▶ Dataset content
[Start of section]

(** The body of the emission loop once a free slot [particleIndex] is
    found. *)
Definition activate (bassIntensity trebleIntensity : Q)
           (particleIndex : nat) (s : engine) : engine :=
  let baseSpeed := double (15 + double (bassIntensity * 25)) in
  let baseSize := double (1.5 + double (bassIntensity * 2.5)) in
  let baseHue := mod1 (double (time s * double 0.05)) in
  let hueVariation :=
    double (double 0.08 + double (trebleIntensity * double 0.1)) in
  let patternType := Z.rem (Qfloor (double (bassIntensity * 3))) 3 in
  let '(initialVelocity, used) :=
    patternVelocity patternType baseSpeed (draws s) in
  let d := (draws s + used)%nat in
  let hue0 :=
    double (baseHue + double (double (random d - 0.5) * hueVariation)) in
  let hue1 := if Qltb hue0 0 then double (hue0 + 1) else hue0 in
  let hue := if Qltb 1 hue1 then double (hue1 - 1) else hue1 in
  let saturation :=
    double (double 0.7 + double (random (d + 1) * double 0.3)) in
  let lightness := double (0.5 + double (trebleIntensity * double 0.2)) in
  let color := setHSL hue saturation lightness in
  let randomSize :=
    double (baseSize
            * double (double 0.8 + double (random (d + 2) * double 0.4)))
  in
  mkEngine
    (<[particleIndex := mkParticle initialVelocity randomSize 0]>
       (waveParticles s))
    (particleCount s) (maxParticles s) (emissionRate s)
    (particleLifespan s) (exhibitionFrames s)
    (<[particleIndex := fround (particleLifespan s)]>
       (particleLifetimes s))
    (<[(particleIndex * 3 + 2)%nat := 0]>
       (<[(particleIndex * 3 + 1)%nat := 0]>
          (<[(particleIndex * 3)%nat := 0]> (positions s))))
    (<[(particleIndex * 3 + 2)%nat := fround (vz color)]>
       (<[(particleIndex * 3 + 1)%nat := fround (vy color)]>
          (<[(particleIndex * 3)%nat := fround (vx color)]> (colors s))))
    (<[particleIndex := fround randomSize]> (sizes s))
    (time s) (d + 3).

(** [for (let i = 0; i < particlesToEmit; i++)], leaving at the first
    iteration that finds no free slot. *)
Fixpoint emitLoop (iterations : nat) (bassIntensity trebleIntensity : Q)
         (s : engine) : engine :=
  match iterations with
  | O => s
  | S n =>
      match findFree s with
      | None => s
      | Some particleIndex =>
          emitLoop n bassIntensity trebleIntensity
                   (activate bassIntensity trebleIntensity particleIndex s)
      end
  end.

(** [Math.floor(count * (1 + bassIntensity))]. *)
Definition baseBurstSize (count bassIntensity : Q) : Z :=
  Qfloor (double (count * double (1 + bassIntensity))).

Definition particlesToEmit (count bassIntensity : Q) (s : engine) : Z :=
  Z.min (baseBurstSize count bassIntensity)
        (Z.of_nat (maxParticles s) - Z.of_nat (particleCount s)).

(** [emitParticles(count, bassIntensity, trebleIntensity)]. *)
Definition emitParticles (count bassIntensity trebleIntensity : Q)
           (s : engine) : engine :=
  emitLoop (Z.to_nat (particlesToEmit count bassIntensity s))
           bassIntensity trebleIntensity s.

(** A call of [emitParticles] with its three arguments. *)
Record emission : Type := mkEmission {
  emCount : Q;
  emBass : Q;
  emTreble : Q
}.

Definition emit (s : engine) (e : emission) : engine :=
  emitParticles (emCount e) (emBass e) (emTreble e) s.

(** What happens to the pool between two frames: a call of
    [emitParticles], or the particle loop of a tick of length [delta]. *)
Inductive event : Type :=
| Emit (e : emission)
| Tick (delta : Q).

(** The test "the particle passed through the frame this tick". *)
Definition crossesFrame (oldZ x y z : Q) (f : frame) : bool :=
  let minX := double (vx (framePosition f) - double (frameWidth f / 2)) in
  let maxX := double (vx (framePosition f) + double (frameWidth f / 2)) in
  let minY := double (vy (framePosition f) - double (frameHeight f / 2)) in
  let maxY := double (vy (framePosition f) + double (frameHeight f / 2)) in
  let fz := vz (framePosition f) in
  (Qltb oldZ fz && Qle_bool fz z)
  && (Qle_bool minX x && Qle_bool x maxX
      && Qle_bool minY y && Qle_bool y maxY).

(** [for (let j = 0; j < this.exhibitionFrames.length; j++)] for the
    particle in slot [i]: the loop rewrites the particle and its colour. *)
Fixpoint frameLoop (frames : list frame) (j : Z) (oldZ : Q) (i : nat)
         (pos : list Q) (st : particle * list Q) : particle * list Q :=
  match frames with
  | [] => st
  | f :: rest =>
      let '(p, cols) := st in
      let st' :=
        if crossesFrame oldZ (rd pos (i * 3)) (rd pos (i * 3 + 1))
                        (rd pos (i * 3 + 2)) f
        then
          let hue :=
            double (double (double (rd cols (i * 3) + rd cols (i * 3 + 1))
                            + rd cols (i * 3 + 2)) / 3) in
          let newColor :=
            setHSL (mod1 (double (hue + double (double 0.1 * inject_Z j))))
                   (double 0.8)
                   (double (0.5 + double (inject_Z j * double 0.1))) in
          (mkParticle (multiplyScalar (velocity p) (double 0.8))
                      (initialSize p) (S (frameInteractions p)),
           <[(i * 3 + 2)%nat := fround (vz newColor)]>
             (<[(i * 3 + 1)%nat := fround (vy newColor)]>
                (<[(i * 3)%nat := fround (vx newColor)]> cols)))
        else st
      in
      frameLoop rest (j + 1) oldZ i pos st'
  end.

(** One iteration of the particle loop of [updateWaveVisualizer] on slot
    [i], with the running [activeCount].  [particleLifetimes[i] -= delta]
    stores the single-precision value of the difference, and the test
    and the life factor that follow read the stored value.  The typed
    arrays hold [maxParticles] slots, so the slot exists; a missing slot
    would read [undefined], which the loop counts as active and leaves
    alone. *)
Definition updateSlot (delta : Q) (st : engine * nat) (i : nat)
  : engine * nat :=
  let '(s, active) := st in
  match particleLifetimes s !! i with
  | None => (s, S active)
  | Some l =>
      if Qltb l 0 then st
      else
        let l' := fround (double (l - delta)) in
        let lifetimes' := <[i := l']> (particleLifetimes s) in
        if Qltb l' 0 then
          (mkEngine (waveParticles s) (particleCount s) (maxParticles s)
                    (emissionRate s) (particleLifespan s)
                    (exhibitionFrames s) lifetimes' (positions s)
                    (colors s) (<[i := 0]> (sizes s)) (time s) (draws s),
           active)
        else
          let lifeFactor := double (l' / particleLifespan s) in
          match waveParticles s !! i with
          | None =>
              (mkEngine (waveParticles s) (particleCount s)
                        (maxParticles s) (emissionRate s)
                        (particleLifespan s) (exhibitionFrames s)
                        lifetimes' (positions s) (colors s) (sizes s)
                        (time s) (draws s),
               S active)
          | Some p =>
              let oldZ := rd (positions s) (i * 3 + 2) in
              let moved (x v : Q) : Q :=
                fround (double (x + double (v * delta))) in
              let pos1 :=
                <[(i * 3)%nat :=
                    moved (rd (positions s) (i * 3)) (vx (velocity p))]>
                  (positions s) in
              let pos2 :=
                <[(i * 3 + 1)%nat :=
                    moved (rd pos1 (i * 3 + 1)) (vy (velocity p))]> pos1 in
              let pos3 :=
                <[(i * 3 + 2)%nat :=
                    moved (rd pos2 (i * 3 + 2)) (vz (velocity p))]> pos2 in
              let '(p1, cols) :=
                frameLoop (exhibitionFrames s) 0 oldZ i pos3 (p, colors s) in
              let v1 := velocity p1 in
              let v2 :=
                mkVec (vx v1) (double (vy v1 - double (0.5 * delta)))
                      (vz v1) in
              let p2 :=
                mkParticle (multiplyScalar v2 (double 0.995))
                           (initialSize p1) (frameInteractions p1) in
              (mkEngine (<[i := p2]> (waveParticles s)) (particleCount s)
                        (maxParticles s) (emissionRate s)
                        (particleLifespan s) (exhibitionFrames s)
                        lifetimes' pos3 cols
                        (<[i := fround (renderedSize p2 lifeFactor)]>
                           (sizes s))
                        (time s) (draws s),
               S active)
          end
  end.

[End of section]

▶ What is required
From the data above, how many lines contain the word "setHSL"? Give the number alone.

▶ Finished task
2